El autor, FERNANDO RAMOS, es columnista de MUNDIARIO. Es doctor en Derecho y en Ciencias de la Información. Es profesor titular de la Universidad de Vigo y periodista. Autor de 25 libros sobre temas de Derecho de la Comunicación, Protocolo y Comunicación institucional, es profesor invitado en diversas universidades de Europa y América. Está en posesión de diversos premios como periodista. El Ministerio de Defensa le otorgó la Cruz al Mérito Militar con distintivo blanco como historiador militar. @mundiario

Franco, ejerciendo del Rey, concedió 40 títulos nobiliarios, especialmente a sus compañeros de sublevación. Se ha anunciado que el Gobierno de Pedro Sánchez tiene, entre otros proyectos anular los títulos nobiliarios que concedió al Caudillo, lo que cual presenta la curiosa circunstancia de que este hecho tiene mucha relación con el propio nombramiento por parte de Franco de su sucesor a título de rey, sobre la misma base de pretendida legitimidad jurídica. Ahora de nuevo, en aplicación de la Ley de la Memoria Histórica se vuelve a insistir en que deben ser suprimidos aquellos títulos que en gran medida subsisten en los sucesores de quienes los recibieron.

Felipe VI es heredero del sucesor nombrado por Franco. ¿Tendrá que firmar el Decreto que anula los títulos otorgados por el mismo que creó la monarquía que encarnó su padre?

Franco lo dejó claro (discurso ante las Cortes, 22 de julio de 1969):

“En este orden creo necesario recordaros que el Reino que nosotros, con el asentimiento de la Nación, hemos establecido, nada debe al pasado; nace de aquel acto decisivo del 18 de julio, que constituye un hecho histórico trascendente que no admite pactos, ni condiciones. La forma política del Estado nacional establecida en el principio 7º de nuestro Movimiento, refrendada unánimemente por los españoles, es la Monarquía tradicional, católica, social y representativa”. 

Pero ya tempranamente, una de las evidencias más notables de que Franco actúa como Rey, es la Ley de 4 de mayo de 1948 por la que Se restablece la legalidad vigente al 14 de abril de 1931 en cuanto a las Grandezas y Títulos del Reino.

Entre otras cosas, en la exposición de motivos de dice:

“Los títulos y dignidades nobiliarios se han respetado y conservado secularmente, pues el pueblo español, amante siempre de sus tradiciones y su historia, en ningún momento dejó de reconocer e identificar a sus titulares con las dignidades que ostentaban, prueba evidente de la fuerza social de la tradición sobre los vaivenes de la política y los tiempos.

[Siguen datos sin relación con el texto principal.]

Lemma removelast_split_app (sep : N) (x y : jsstring) :
  removelast (split sep (x ++ y))
  = removelast (split sep x)
    ++ removelast (split sep (default [] (last (split sep x)) ++ y)).
Proof.
  assert (Hlast : forall l : list jsstring,
             l <> [] -> last l = Some (List.last l [])).
  { induction l as [|a [|b l] IH]; intros Hl; try done.
    change (last (a :: b :: l)) with (last (b :: l)).
    change (List.last (a :: b :: l) []) with (List.last (b :: l) []).
    by apply IH. }
  rewrite (Hlast (split sep x)) by apply split_not_nil. simpl.
  rewrite split_app. apply removelast_app, split_not_nil.
Qed.

(** ** The read loop *)

Section PipelineFacts.
Context {E : Engine}.

Local Abbreviation val := (value number).

Lemma decode_app (d : decoder) (a b : list Byte.byte) :
  decode d (a ++ b)
  = ((decode (decode d a).1 b).1,
     (decode d a).2 ++ (decode (decode d a).1 b).2).
Proof.
  revert d. induction a as [|x a IH]; intros d; simpl.
  - by destruct (decode d b).
  - destruct (decoder_step d x) as [d1 out1]. rewrite IH.
    destruct (decode d1 a) as [d2 out2]. simpl.
    destruct (decode d2 b) as [d3 out3]. simpl. by rewrite app_assoc.
Qed.

Lemma on_chunk_eq (r : Reader) (c : ChatState) (chunk : list Byte.byte) :
  on_chunk (r, c) chunk
  = let dt := decode (decoder_state r) chunk in
    let lines := split LF (buffer r ++ dt.2) in
    let res := fold_left on_line (removelast lines) (currentEventType r, c) in
    ({| decoder_state := dt.1; buffer := default [] (last lines);
        currentEventType := res.1 |}, res.2).
Proof.
  unfold on_chunk, pop.
  destruct (decode (decoder_state r) chunk) as [d text]. simpl.
  by destruct (fold_left on_line _ _).
Qed.

(** Two reads in a row do what one read of the two chunks joined does. *)
Lemma on_chunk_app (st : Reader * ChatState) (a b : list Byte.byte) :
  on_chunk (on_chunk st a) b = on_chunk st (a ++ b).
Proof.
  destruct st as [r c].
  rewrite (on_chunk_eq r c a), (on_chunk_eq r c (a ++ b)). cbv zeta.
  rewrite on_chunk_eq. cbv zeta.
  cbn [decoder_state buffer currentEventType fst snd].
  rewrite decode_app. cbn [fst snd].
  set (da := decode (decoder_state r) a).
  set (db := decode da.1 b).
  rewrite (app_assoc (buffer r) da.2 db.2).
  rewrite (last_split_app LF (buffer r ++ da.2) db.2).
  rewrite (removelast_split_app LF (buffer r ++ da.2) db.2).
  rewrite fold_left_app.
  by rewrite <- (surjective_pairing (fold_left on_line
                    (removelast (split LF (buffer r ++ da.2))) _)).
Qed.

Lemma on_chunk_nil (st : Reader * ChatState) :
  buffer st.1 = default [] (last (split LF (buffer st.1))) ->
  removelast (split LF (buffer st.1)) = [] ->
  on_chunk st [] = st.
Proof.
  destruct st as [[d buf ev] c]. cbn [fst buffer]. intros Hbuf Hlines.
  rewrite on_chunk_eq. cbv zeta. cbn [decode fst snd decoder_state buffer
                                      currentEventType].
  by rewrite app_nil_r, Hlines, <- Hbuf.
Qed.

Lemma fold_on_chunk_concat (chunks : list (list Byte.byte))
    (st : Reader * ChatState) :
  fold_left on_chunk chunks (on_chunk st [])
  = on_chunk st (concat chunks).
Proof.
  revert st. induction chunks as [|a chunks IH]; intros st; simpl; [done|].
  rewrite on_chunk_app. simpl. rewrite <- on_chunk_app.
  rewrite <- IH. by rewrite on_chunk_app, app_nil_r.
Qed.

(** C3. Chunk boundaries are unobservable: however the bytes of the
    response are cut into chunks, the read loop ends with the reader (the
    decoder, the buffered unfinished line, the event type in force) and the
    view state (the accumulated content, the progress list, the thinking
    flag and the rest) that it ends with when the bytes come as one
    chunk. *)
Theorem chunking_is_unobservable (chunks : list (list Byte.byte))
    (c : ChatState) :
  read_all chunks c = read_all [concat chunks] c.
Proof.
  unfold read_all. cbn [fold_left].
  rewrite <- fold_on_chunk_concat.
  by rewrite on_chunk_nil.
Qed.

End PipelineFacts.

(** ** The lines and the dispatch *)

Section DispatchFacts.
Context {E : Engine}.

Local Abbreviation val := (value number).

Lemma on_line_data (ev : jsstring) (c : ChatState) (line : jsstring) :
  startsWith (js "data:") line = true ->
  on_line (ev, c) line = (js "message", on_data ev (dataContent line) c).
Proof.
  intros Hdata. pose proof (startsWith_inv _ _ Hdata) as Hline.
  assert (H1 : jsstring_eqb (trim line) [] = false).
  { rewrite Hline. apply jsstring_eqb_neq.
    by apply (trim_cons_not_nil 100%N). }
  assert (H2 : startsWith (js ":") line = false) by (by rewrite Hline).
  assert (H3 : startsWith (js "event:") line = false) by (by rewrite Hline).
  unfold on_line. by rewrite H1, H2, H3, Hdata.
Qed.

Lemma on_line_event (ev : jsstring) (c : ChatState) (line : jsstring) :
  startsWith (js "event:") line = true ->
  on_line (ev, c) line = (trim (slice_from 6 line), c).
Proof.
  intros Hevent. pose proof (startsWith_inv _ _ Hevent) as Hline.
  assert (H1 : jsstring_eqb (trim line) [] = false).
  { rewrite Hline. apply jsstring_eqb_neq.
    by apply (trim_cons_not_nil 101%N). }
  assert (H2 : startsWith (js ":") line = false) by (by rewrite Hline).
  unfold on_line. by rewrite H1, H2, Hevent.
Qed.


(** *** [findIndex] and the updater *)

Lemma findIndex_Some {A} (p : A -> bool) (l : list A) (i : nat) :
  findIndex p l = Some i ->
  exists x, l !! i = Some x /\ p x = true
            /\ forall j y, (j < i)%nat -> l !! j = Some y -> p y = false.
Proof.
  revert i. induction l as [|a l IH]; intros i; simpl; [done|].
  destruct (p a) eqn:Hpa.
  - intros [= <-]. exists a. repeat split; [done|]. intros j y Hj. lia.
  - destruct (findIndex p l) as [k|] eqn:Hk; [|done].
    intros [= <-]. destruct (IH k eq_refl) as (x & Hx & Hpx & Hbefore).
    exists x. repeat split; [done..|].
    intros [|j] y Hj; simpl; [by intros [= <-]|].
    apply Hbefore. lia.
Qed.

Lemma findIndex_None {A} (p : A -> bool) (l : list A) :
  findIndex p l = None <-> Forall (fun x => p x = false) l.
Proof.
  induction l as [|a l IH]; simpl; [by split; [constructor|]|].
  destruct (p a) eqn:Hpa.
  - split; [done|]. intros H. inversion H; congruence.
  - destruct (findIndex p l) eqn:Hk; simpl.
    + split; [done|]. intros H. inversion H as [|? ? _ Hl]; subst.
      by apply IH in Hl.
    + split; [|done]. intros _. constructor; [done|]. by apply IH.
Qed.


Lemma event_progress_not_thinking :
  jsstring_eqb (js "progress") (js "thinking") = false.
Proof. by apply jsstring_eqb_neq. Qed.



(** What the [progress] case does to a payload that is not [null]. *)
Lemma dispatch_progress (data : val) (c : ChatState) (t : val) :
  Get data (js "tool") = Some t ->
  dispatch (js "progress") data c
  = let c1 := if is_rich data then setProgressSteps (upsert data) c else c in
    match ToString (prop data (js "content")) with
    | None => (c1, Thrown)
    | Some text =>
        (setStreamingContent (streamingContentRef c1 ++ text)
           (setRef (streamingContentRef c1 ++ text) c1), Normal)
    end.
Proof.
  intros Ht. unfold dispatch.
  rewrite event_progress_not_thinking, jsstring_eqb_refl, Ht. done.
Qed.


(** *** Frames *)

(** What the two lines of a frame do. *)
Lemma on_frame_lines (f : Frame) (ev : jsstring) (c : ChatState) :
  fold_left on_line (frame_lines f) (ev, c)
  = (js "message", on_data (trim (frame_event f)) (trim (frame_data f)) c).
Proof.
  unfold frame_lines. cbn [fold_left].
  rewrite on_line_event by apply startsWith_app.
  rewrite on_line_data by apply startsWith_app.
  done.
Qed.

(** An event that is not [progress] and has an object as payload leaves
    the content buffer alone and throws nothing. *)
Lemma dispatch_other (ev : jsstring) (props : list (jsstring * val))
    (c : ChatState) :
  jsstring_eqb ev (js "progress") = false ->
  (dispatch ev (VObj props) c).2 = Normal
  /\ streamingContentRef (dispatch ev (VObj props) c).1
     = streamingContentRef c
  /\ progressSteps (dispatch ev (VObj props) c).1 = progressSteps c.
Proof.
  intros Hev. unfold dispatch. rewrite Hev. simpl.
  by repeat case_match.
Qed.

(** C1, amended. For a sequence of frames whose payloads are JSON objects
    and whose progress payloads hold a text [content], the content buffer
    the lines leave is the buffer before them followed by the [content]s of
    the progress frames, in arrival order. *)
Theorem content_is_the_progress_contents
    (frames : list Frame) (ev : jsstring) (c : ChatState) :
  Forall well_formed frames ->
  Forall has_text_content frames ->
  streamingContentRef
    (fold_left on_line (concat (map frame_lines frames)) (ev, c)).2
  = streamingContentRef c ++ concat (map specified_contribution frames).
Proof.
  intros Hwf Htext. revert ev c.
  induction frames as [|f frames IH]; intros ev c.
  - simpl. by rewrite app_nil_r.
  - inversion Hwf as [|? ? [props Hprops] Hwf']; subst.
    inversion Htext as [|? ? Hf Htext']; subst.
    cbn [map concat]. rewrite fold_left_app, on_frame_lines.
    rewrite (IH Hwf' Htext'). rewrite app_assoc. f_equal.
    unfold specified_contribution, on_data. rewrite Hprops.
    destruct (is_progress f) eqn:Hprog.
    + destruct (Hf Hprog) as (props' & text & Hparse & Hcontent).
      rewrite Hprops in Hparse. injection Hparse as <-.
      unfold is_progress in Hprog. apply jsstring_eqb_eq in Hprog.
      rewrite Hprog, (dispatch_progress (VObj props) c _ eq_refl).
      cbv zeta. unfold prop. cbn [Get default]. rewrite Hcontent.
      cbn [ToString]. by destruct (is_rich (VObj props)).
    + destruct (dispatch_other (trim (frame_event f)) props c Hprog)
        as (Hnormal & Href & _).
      destruct (dispatch (trim (frame_event f)) (VObj props) c) as [c' k].
      simpl in *. subst k. by rewrite Href, app_nil_r.
Qed.

(** *** The progress list *)

Lemma strict_eq_key (a b : val) :
  is_key b -> strict_eq a b = true <-> a = b.
Proof.
  intros Hb. destruct a, b; simpl in *; try done.
  rewrite jsstring_eqb_eq. split; congruence.
Qed.

Lemma same_key_spec (data : val) (s : ProgressStep) :
  typed_key data ->
  same_key data s = true <-> step_key s = step_key (newStep data).
Proof.
  intros [Htool Hfile]. unfold same_key, step_key. cbn [newStep tool file].
  rewrite andb_true_iff, (strict_eq_key _ _ Htool), (strict_eq_key _ _ Hfile).
  split; [by intros [-> ->]|]. by intros [= -> ->].
Qed.

Lemma same_key_false (data : val) (s : ProgressStep) :
  typed_key data ->
  same_key data s = false <-> step_key s <> step_key (newStep data).
Proof.
  intros Htyped. rewrite <- (same_key_spec data s Htyped).
  by destruct (same_key data s).
Qed.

Solamente en los periodos demagógicos, que pretenden fundar en el general rebajamiento de igualdad común de los ciudadanos, se prohibió el uso de dichos títulos, y así, el sectarismo republicano abolió por Decreto de primero de junio de mil novecientos treinta y uno, ratificado por Ley de treinta de diciembre del mismo año, la legislación vigente sobre esta materia. Por otra parte, la concesión de títulos nobiliarios constituye la mejor manera de mantener vivo y perenne el recuerdo de las grandes glorias de la nación, a la par que de expresar su gratitud a aquellas personas que le han prestado servicios relevantes, que si en tiempos pasados tenían casi su único fundamento en hazañas guerreras, hoy día, que el mérito dispone de más amplios horizontes sociales en que manifestarse, existen también otras actividades humanas dignas igualmente de tal distinción”.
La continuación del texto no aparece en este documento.